Using the records below, transcribe word for word the stretch from the line that contains "(* int(nan) *)" through the line that contains "(Ret a, s).", both end lines included, and nothing else.
MATERIAL FOR THE TASK Block Start
(** * Hello Coral: resolution negotiation and coordinate remapping

    A shallow embedding of [main.py] (webcam object detection on a Coral
    TPU): the label table, the capability prober, the scale factors, the
    per-detection remapping and bounds check of [disegna_risultati], and
    the key handling of the session loop.

    Python floats are IEEE 754 binary64 numbers; they are modelled with the
    executable specification of the Standard Library ([SpecFloat], precision
    53, maximal exponent 1024).  Python integers are [Z]. Exceptions are
    explicit: a fallible computation returns an [outcome]. External
    collaborators (OpenCV drawing, the capture device, the inference engine)
    are parameters of the sections that call them. *)

From stdpp Require Import base gmap strings list.
From Stdlib Require Import ZArith NArith QArith Qabs Lia Bool Ascii String.
From Stdlib Require Import Floats.SpecFloat.

#[local] Open Scope Z_scope.

(* ===================================================================== *)
(** * Part I. The model                                                   *)
(* ===================================================================== *)

(** ** Python exceptions and effectful computations *)

Module Py.

(** The exception classes that the modelled code can meet. All of them
    derive from Python's [Exception]. *)
Inductive exn : Type :=
| ValueError           (* int(nan) *)
| OverflowError        (* int(inf) *)
| ZeroDivisionError    (* float division by zero *)
| FileNotFoundError    (* open() on a missing file *)
| OtherError (tag : string).  (* cv2.error, UnicodeDecodeError, ... *)

Inductive outcome (A : Type) : Type :=
| Ret (a : A)
| Raise (e : exn).
Arguments Ret {A} a.
Arguments Raise {A} e.

(** A computation over a mutable world [St]. The world survives an
    exception: what was drawn or set before the [raise] stays done. *)
Definition M (St A : Type) : Type := St -> outcome A * St.

Definition ret {St A} (a : A) : M St A := fun s => (Ret a, s).

Definition raise {St A} (e : exn) : M St A := fun s => (Raise e, s).

Definition bind {St A B} (m : M St A) (k : A -> M St B) : M St B :=
  fun s =>
    match m s with
    | (Ret a, s') => k a s'
    | (Raise e, s') => (Raise e, s')
    end.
MATERIAL FOR THE TASK Block End
▸ **WRITTEN SOLUTION**:
| ValueError           (* int(nan) *)
| OverflowError        (* int(inf) *)
| ZeroDivisionError    (* float division by zero *)
| FileNotFoundError    (* open() on a missing file *)
| OtherError (tag : string).  (* cv2.error, UnicodeDecodeError, ... *)

Inductive outcome (A : Type) : Type :=
| Ret (a : A)
| Raise (e : exn).
Arguments Ret {A} a.
Arguments Raise {A} e.

(** A computation over a mutable world [St]. The world survives an
    exception: what was drawn or set before the [raise] stays done. *)
Definition M (St A : Type) : Type := St -> outcome A * St.

Definition ret {St A} (a : A) : M St A := fun s => (Ret a, s).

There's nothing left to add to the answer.